Step Nine: Remeber that threaded hole on the side of the head where the lift bracket is located and you should have removed already? Drill a 3/8" hole about 1/2" from the bottom of your l bracket. In the 3/16" plate side. 
Step ten: There is a smaller hole just above the big hole that is about 5/16" wide but does not go through the head all the way. Now drill that hole completely out. Takes less than 30 seconds. Thread the hole with a 5/16" tap. Measure the distance between big hole and small hole should be about 1" from center to center. Drill a 5/16" hole in the 3/16" plate 1" from the 3/8" hole. Now you have some seroius strength for your new tentioner bracket. Bolt up your new tentioner.
Now listen your tentioner will not be inside the stock roller assembly. It will be located on the outside.
You will need to go to the junk yard and remove two aba serpentine tentioner rollers from the ac bracket and replace the stock G60 rollers with these. The reason is they 3" in Diameter and the G60's are 4". 
Once you have the alternator mounted. I bet you will need a 78" to 78 5/8" serp belt.
Run your belt arounf the pulleys. You will need to remove some metal from the carrier that holds the roller that is not stationary. The one the tentioner is connected to.You will see what I am talking about. It will take about 3 minutes of grinding. 
You will also have to remove some of the plastic cover for the engine. This is due to the VR6 water pump pulley size and offset. It will rub if you do not cut it out.
I will continue on Sunday. This stuff is really no secret. Alot of the info I have had pated down to me from good friends all over the USA and overseas. Some of this stuff I did on my own.
brent



_Modified by pickardaudi at 10:08 PM 9-25-2009_


----------



## pickardaudi (Jun 2, 2005)

*Re: (pickardaudi)*

Why use a PG block. You get more displacement with an ABA. Longer rods and CR that is ready to go! All in one block. With a PG you have to buy close to 600.00 pistons and after shipping it is probably going to be 650.00
I can think of alot more to do with that money!
brent


----------



## daniboy1_2_3 (Nov 22, 2007)

Thats is fantastic stuff! thanks for sharing. This might be a stupid question but how come i never hear of the KR block being mentioned? Is it a UK block only? do you know if this information applies to this block too? cheers.


----------



## jeffs vw (Apr 29, 2007)

*Re: (AbsoluteNovice)*

ok moose knuckle it doesnt hurt or cost anything to maybe see if they can.
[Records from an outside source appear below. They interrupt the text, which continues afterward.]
(** The weight of an open day is a finite number above zero, also
    after the correction step. *)
Lemma open_positive (cl : list bool) (i : nat) :
  (1 <= length cl <= 31)%nat ->
  nth_error cl i = Some false ->
  exists w, nth_error (Month.month_percentage cl) i = Some w /\
            F64.is_pos_finite w = true.
Proof.
  intros Hlen Hi.
  pose proof (SumsFacts.check_month (length cl) Hlen) as HD.
  assert (HD1 : (1 <= length cl)%nat) by lia.
  pose proof (GroupFacts.run_len_open cl i Hi) as Hk.
  destruct (pass_nth_open (Pass.unit (length cl)) cl i Hi) as (c & Hc & Hle).
  rewrite <- (MonthSum.percentage_is_pass (length cl) HD1 cl eq_refl) in Hc.
  assert (Hw : F64.is_pos_finite (Pass.weight (Pass.unit (length cl)) c) = true).
  { apply (MonthSum.weight_pos (length cl) HD). lia. }
  change (Month.month_percentage cl)
    with (Month.correct_with (F64.sum (Month.percentage cl))
                             (Month.percentage cl)).
  destruct (Nat.eq_dec (Pass.run_len cl) 0) as [E|E].
  - destruct (MonthSum.month_full (length cl) HD HD1 cl _ eq_refl E
                                  (MonthSum.sum_sums_to _)) as (_ & _ & ->).
    eexists. split; [exact Hc|exact Hw].
  - destruct (MonthSum.month_partial (length cl) HD HD1 cl _ eq_refl
                                     ltac:(lia) (MonthSum.sum_sums_to _))
      as (_ & _ & c1 & rest & EP & EM & _ & Hadj).
    rewrite EM. destruct (Nat.eq_dec i (Pass.run_len cl)) as [->|Hne].
    + rewrite SingleFacts.nth_error_zeros_at. eexists. split; [reflexivity|].
      unfold Sums.adjust_ok in Hadj. apply andb_true_iff in Hadj.
      apply Hadj.
    + rewrite (nth_error_zeros_other _ _ (Pass.W (length cl) c1) _ _ _ Hne).
      rewrite <- EP. eexists. split; [exact Hc|exact Hw].
Qed.
(** ** The operations *)




(** C2: [delete_genre] is not atomic.  On the store [catalogue], deleting the
    genre Action:
    - with a storage failure at the UPDATE of [convert_entries], which
      that method catches and logs, the genre row is deleted and committed
      while the entry Heat still has the genre Action;
    - with a storage failure at the DELETE, the rewrite of the entries is
      already committed by [convert_entries] and stays, while the genre row
      stays too. *)
Theorem delete_genre_not_atomic :
  (let st' := (delete_genre action (with_faults [true] catalogue)).1.1 in
   rows_of "genres" st' = Some []
   /\ rows_of "media" st' = Some [heat; oceans]
   /\ m_genre heat = VText "Action"
   /\ log st' = ["Error in MDBHandler.convert_entries"])
  /\ (let st' :=
        (delete_genre action (with_faults [false; false; true] catalogue)).1.1 in
      rows_of "genres" st' = Some [action]
      /\ rows_of "media" st'
         = Some [<[4%nat := VText "-DELETED GENRE-"]> heat; oceans]
      /\ rows_of "media" st' <> rows_of "media" catalogue
      /\ log st' = ["Error in MDBHandler.delete_genre"]).
Proof. vm_compute. repeat split; discriminate. Qed.

(** C3, as amended.  For a query that has none of the characters '%', '_' and
    NUL and whose pattern [%query%] is within the 50000 bytes [LIKE] takes,
    [search] with no column yields, in table order, exactly the media rows of
    which the title, the description, the genre or the notes, read up to its
    first NUL character, contains the query as a case-insensitive
    substring. *)
Theorem search_all_columns (st : state) (rows : list row) (query : string)
    (count : Z) :
  pending st = None -> faults st = [] ->
  find_table (committed st) "media" = Some (Table media_columns rows) ->
  (- 2 ^ 31 <= count < 2 ^ 31)%Z ->
  wildcard_free query -> nul_free query -> fits_like query ->
  let found := concat (search query None count st).1.2 in
  sublist found rows
  /\ forall r, r ∈ found <->
       r ∈ rows
       /\ (cell_holds (m_title r) query \/ cell_holds (m_description r) query
           \/ cell_holds (m_genre r) query \/ cell_holds (m_notes r) query).
Proof.
  intros Hp Hf Ht Hc Hq Hn Hfit found. subst found. unfold search.
  set (p := VText ("%" ++ query ++ "%")%string).
  set (f := fun r : row =>
              sql_or (sql_or (sql_or (sql_like (cell r 1) p) (sql_like (cell r 2) p))
                             (sql_like (cell r 4) p))
                     (sql_like (cell r 9) p)).
  match goal with |- context [Select ?d ?c ?t ?w ?o] =>
    assert (run (Select d c t w o) (committed st)
            = Ok (Effect (committed st) (List.filter (selected f) rows) (-1)))
      as Hrun end.
  { unfold run. rewrite Ht. unfold tbl_columns, tbl_rows.
    change (compile_result media_columns "*") with (Some (fun r : row => r)).
    match goal with |- context [compile_where ?c ?w] =>
      change (compile_where c w) with (Some (selected f)) end.
    unfold compile_order. cbv beta iota.
    unfold where_raises. cbn [from_option too_complex]. subst p.
    rewrite (fits_like_pattern _ Hfit). cbn [orb andb].
    by rewrite list_fmap_id. }
  match type of Hrun with run ?s _ = _ =>
    destruct (stream_ok s count "Error in MDBHandler.search" st _ Hp Hf eq_refl
                eq_refl Hc Hrun)
      as (out & -> & Hcat & _) end.
  unfold fst, snd. rewrite Hcat. unfold eff_rows. split; [apply filter_sublist|].
  intros r. rewrite elem_of_filter. unfold selected.
  assert (f r = Some true <->
          cell_holds (m_title r) query \/ cell_holds (m_description r) query
          \/ cell_holds (m_genre r) query \/ cell_holds (m_notes r) query)
    as Hf'.
  { unfold f. rewrite !sql_or_true. subst p. rewrite !sql_like_contains by done.
    unfold m_title, m_description, m_genre, m_notes. tauto. }
  rewrite <- Hf'. destruct (f r) as [[]|]; split; intros [? ?]; split; done.
Qed.
(** C7: two runs with the same command line, in worlds that may differ
    in everything (clock, history, response times), whose Newman
    answers carry the same verdicts, exit with the same code, settle
    their promise the same way and print the same counter and failure
    lines. *)
Theorem C7_same_verdicts_same_decision
    (this : NewmanRunner) (args : list string) (w1 w2 : World)
    (o1 o2 : gmap string JSValue) (r1 r2 : Newman.Result) :
  newman_calls (trace (exec (main this args) w1).1)
    = newman_calls (trace w1) ++ [(o1, r1)] ->
  newman_calls (trace (exec (main this args) w2).1)
    = newman_calls (trace w2) ++ [(o2, r2)] ->
  Spec.same_verdicts r1 r2 ->
  (exec (main this args) w1).2 = (exec (main this args) w2).2
  /\ Spec.same_decision (exec (dispatch this args) w1).2
                        (exec (dispatch this args) w2).2
  /\ is_resolved (exec (dispatch this args) w1).2
     = is_resolved (exec (dispatch this args) w2).2
  /\ forall s1 s2,
       (exec (dispatch this args) w1).2 = Resolved s1 ->
       (exec (dispatch this args) w2).2 = Resolved s2 ->
       stats_lines s1 = stats_lines s2 /\ failure_lines s1 = failure_lines s2.
Proof.
  intros H1 H2 Hsame.
  destruct (exec_main this args w1) as (o1' & r1' & E1 & _ & S1 & C1).
  destruct (exec_main this args w2) as (o2' & r2' & E2 & _ & S2 & C2).
  rewrite E1 in H1. rewrite E2 in H2.
  apply app_inv_head in H1. apply app_inv_head in H2.
  injection H1 as -> ->. injection H2 as -> ->.
  rewrite S1, S2, C1, C2.
  destruct r1 as [e1 | s1], r2 as [e2 | s2]; simpl in Hsame; try done.
  pose proof Hsame as Hverdicts.
  unfold Spec.verdicts in Hsame. injection Hsame as Hst Hfs.
  assert (failure_lines s1 = failure_lines s2) as Hlines.
  { unfold failure_lines. by rewrite Hfs. }
  unfold settle, exit_code_of, callback_error. rewrite Hlines.
  destruct (failure_lines s2).2 as [e |]; simpl.
  - repeat split; try done.
  - split; [done |]. split; [done |]. split; [done |].
    intros s1' s2' [= <-] [= <-].
    split; [| done]. unfold stats_lines. by rewrite Hst.
Qed.
Lemma generate_steps_eq st : generate st = run_tools generate_steps st.
Proof.
  unfold generate, generate_steps. cbn [run_tools]. run_method.
  by case_tools st.
Qed.

Lemma build_steps_eq st :
  build st = run_tools (build_steps (skip_test (self st))) st.
Proof.
  unfold build, build_steps, skip_test, conf_get.
  destruct (default false (conf (self st) !! "tools.build:skip_test")) eqn:E;
    cbn [app run_tools]; run_method; rewrite E; cbn [negb]; run_method;
    by case_tools st.
Qed.

Lemma package_steps_eq st :
  package st = run_tools (package_steps (folders (self st))) st.
Proof.
  unfold package, package_steps. cbn [run_tools]. run_method.
  by case_tools st.
Qed.

Lemma run_tools_emitted steps st :
  emitted (run_tools steps) st = started (tools st) (log st) steps.
Proof. apply emitted_app. unfold exec. by rewrite run_tools_eq. Qed.

Lemma run_tools_outcome steps st :
  outcome (run_tools steps) st
  = if all_succeed (tools st) (log st) steps then Ok () else Raise tool_failed.
Proof. unfold outcome. by rewrite run_tools_eq. Qed.

Lemma run_tools_self steps st : self (exec (run_tools steps) st) = self st.
Proof. unfold exec. by rewrite run_tools_eq. Qed.

Lemma started_failed tl past steps :
  all_succeed tl past steps = false →
  ∃ l e, started tl past steps = l ++ [e] ∧
         all_succeed tl past l = true ∧ tl (past ++ l) e = false.
Proof.
  revert past. induction steps as [|e0 rest IH]; intros past; [done|].
  cbn [started all_succeed]. destruct (tl past e0) eqn:E; cbn [andb].
  - intros H. destruct (IH _ H) as (l & e & Hl & Hok & Hfail).
    exists (e0 :: l), e. rewrite Hl. split; [done|]. split.
    + cbn [all_succeed]. by rewrite E, Hok.
    + by rewrite <- (assoc_L (++)) in Hfail.
  - intros _. exists [], e0. split; [done|]. split; [done|].
    by rewrite app_nil_r.
Qed.

(** X1.  [export_sources] copies [CMakeLists.txt], [cmake/*],
    [include/*] and [src/*], in this order, from the recipe folder to the
    export folder and stops at the first copy that fails: what it starts
    is a prefix of the four copies; when it returns normally all four were
    made; when it raises, the error is the failure of the last copy
    started, every copy before that one had succeeded, and none after it
    was started.  The recipe object is left as it was. *)
Theorem export_sources_stops_at_first_failure (st : State) :
  emitted export_sources st `prefix_of` export_copies (folders (self st)) ∧
  self (exec export_sources st) = self st ∧
  match outcome export_sources st with
  | Ok _ =>
      emitted export_sources st = export_copies (folders (self st)) ∧
      all_succeed (tools st) (log st) (export_copies (folders (self st))) = true
  | Raise e =>
      e = tool_failed ∧
      ∃ l c, emitted export_sources st = l ++ [c] ∧
             all_succeed (tools st) (log st) l = true ∧
             tools st (log st ++ l) c = false
  end.
Proof.
  unfold emitted, outcome, exec. rewrite export_sources_steps.
  fold (exec (run_tools (export_copies (folders (self st)))) st).
  fold (emitted (run_tools (export_copies (folders (self st)))) st).
  fold (outcome (run_tools (export_copies (folders (self st)))) st).
  rewrite run_tools_emitted, run_tools_outcome, run_tools_self.
  split; [apply started_prefix|]. split; [reflexivity|].
  destruct (all_succeed _ _ _) eqn:E.
  - split; [by apply started_all | reflexivity].
  - split; [reflexivity|]. by apply started_failed.
Qed.

(** X2.  Whatever the tools do, [build] starts a test run only as its
    fourth step, with the single argument [--output-on-failure], and only
    when the skip-tests flag is not set and the CMake helper, the
    configure step and the build step before it have all succeeded. *)
Theorem test_run_only_after_successful_build (st : State) (i : nat)
    (args : list string)
    (Htest : emitted build st !! i = Some (CMakeCTest args)) :
  i = 3 ∧
  args = ["--output-on-failure"] ∧
  skip_test (self st) = false ∧
  emitted build st !! 2 = Some CMakeBuild ∧
  tools st (log st) NewCMake = true ∧
  tools st (log st ++ [NewCMake]) CMakeConfigure = true ∧
  tools st (log st ++ [NewCMake; CMakeConfigure]) CMakeBuild = true.
Proof.
  unfold emitted, exec in *. rewrite build_steps_eq in *.
  fold (exec (run_tools (build_steps (skip_test (self st)))) st) in *.
  fold (emitted (run_tools (build_steps (skip_test (self st)))) st) in *.
  rewrite run_tools_emitted in *.
  unfold build_steps in *.
  destruct (skip_test (self st)); cbn [app started] in *;
    rewrite <- ?(assoc_L (++)) in *; cbn [app] in *;
    destruct (tools st (log st) NewCMake);
    destruct (tools st (log st ++ [NewCMake]) CMakeConfigure);
    destruct (tools st (log st ++ [NewCMake; CMakeConfigure]) CMakeBuild);
    try destruct (tools st (log st ++ [NewCMake; CMakeConfigure; CMakeBuild])
                   (CMakeCTest ["--output-on-failure"]));
    destruct i as [|[|[|[|i]]]]; simpl in Htest; try discriminate Htest;
    try (by destruct i);
    injection Htest as <-; done.
Qed.

Lemma test_run_only_after_successful_build_witness :
  emitted build (start linux20 ∅ fold0 all_ok) !! 3
    = Some (CMakeCTest ["--output-on-failure"]) ∧
  skip_test (self (start linux20 ∅ fold0 all_ok)) = false.
Proof.
  split; [reflexivity|].
  exact (proj1 (proj2 (proj2
    (test_run_only_after_successful_build
       (start linux20 ∅ fold0 all_ok) 3 ["--output-on-failure"] eq_refl)))).
Defined.

(** ** Consumer metadata, validation and narrowing *)

(** X3.  [package_info] assigns rather than appends: whatever build
    directories and libraries [cpp_info] held before are replaced by
    [["cmake"]] and [["ka_common"]], the property [cmake_target_name] is
    set to [ka::common] and the other properties are kept.  Calling it a
    second time changes nothing.  It raises nothing, starts no external
    step and leaves the declared requirements alone. *)
Theorem package_info_overwrites (st : State) :
  outcome package_info st = Ok () ∧
  cpp_info (self (exec package_info st))
    = mkCppInfo ["cmake"]
        (<["cmake_target_name" := "ka::common"]> (properties (cpp_info (self st))))
        ["ka_common"] ∧
  package_info (exec package_info st) = (exec package_info st, Ok ()) ∧
  requires_ (self (exec package_info st)) = requires_ (self st) ∧
  log (exec package_info st) = log st.
Proof.
  unfold outcome, exec. rewrite (package_info_eq st). cbn [fst snd].
  split; [reflexivity|]. split; [reflexivity|].
  split; [|split; reflexivity].
  rewrite package_info_eq.
  cbn [self log tools set_cpp_info cpp_info properties settings options conf
       requires_ folders].
  by rewrite insert_insert_eq.
Qed.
But i bet if they said they would you would be the first on that pre-order list with your credit card







well im still gonna try to ask . hope there are others out there that will want this kit also http://****************.com/smile/emthup.gif


----------



## pickardaudi (Jun 2, 2005)

*Re: (jeffs vw)*

Honestly, If you build the motor with a PG block. You will be boring the block to 83mm and you will include the cost of pistons and boring. That will start the process negative $750.00 to $800.00. Why? You can debate cast pistons or forge pistons. If you are using a G60 with a 68mm wheel you will probably hit max boost on a 16v at only 10 to 12 psi. Why bother with forge pistons? Unless you have money to burn. So lets say you do spend the money and BBM decides to build those nice so easy bolt assembles to convert your PG to a 16vPG. That is going to cost you an additional $1500.00 to 1800.00. Yea the sold the last ones for a little over $1100.00 but, that does not mean they will sell you it at that price. It is business. They have to tool up for a project like that. CNC machines have to be set up. I am not trying to convience you just be realistic.
Brent


----------



## yip (Jul 14, 2003)

*Re: (jeffs vw)*


_Quote, originally posted by *jeffs vw* »_ok moose knuckle it doesnt hurt or cost anything to maybe see if they can. But i bet if they said they would you would be the first on that pre-order list with your credit card







well im still gonna try to ask . hope there are others out there that will want this kit also http://****************.com/smile/emthup.gif 

I think this is the main issue:

_Quote, originally posted by *pickardaudi* »_Yea the sold the last ones for a little over $1100.00 but, that does not mean they will sell you it at that price. It is business. They have to tool up for a project like that. CNC machines have to be set up. I am not trying to convience you just be realistic.
Brent

Everyone might say "yeah I'm in" but when they find out that the kit will cost $1,500-2,000 most will be out. I can understand why John doesn't want to make these kits and a lot of other G60 stuff that he used to before. Everyone screams yeah I'll buy one for sure then when he posts a price where he actually makes a profit everyone drops out and bitches that it's overpriced or that they can make it for cheaper. I have talked 1 on 1 with John on this subject. 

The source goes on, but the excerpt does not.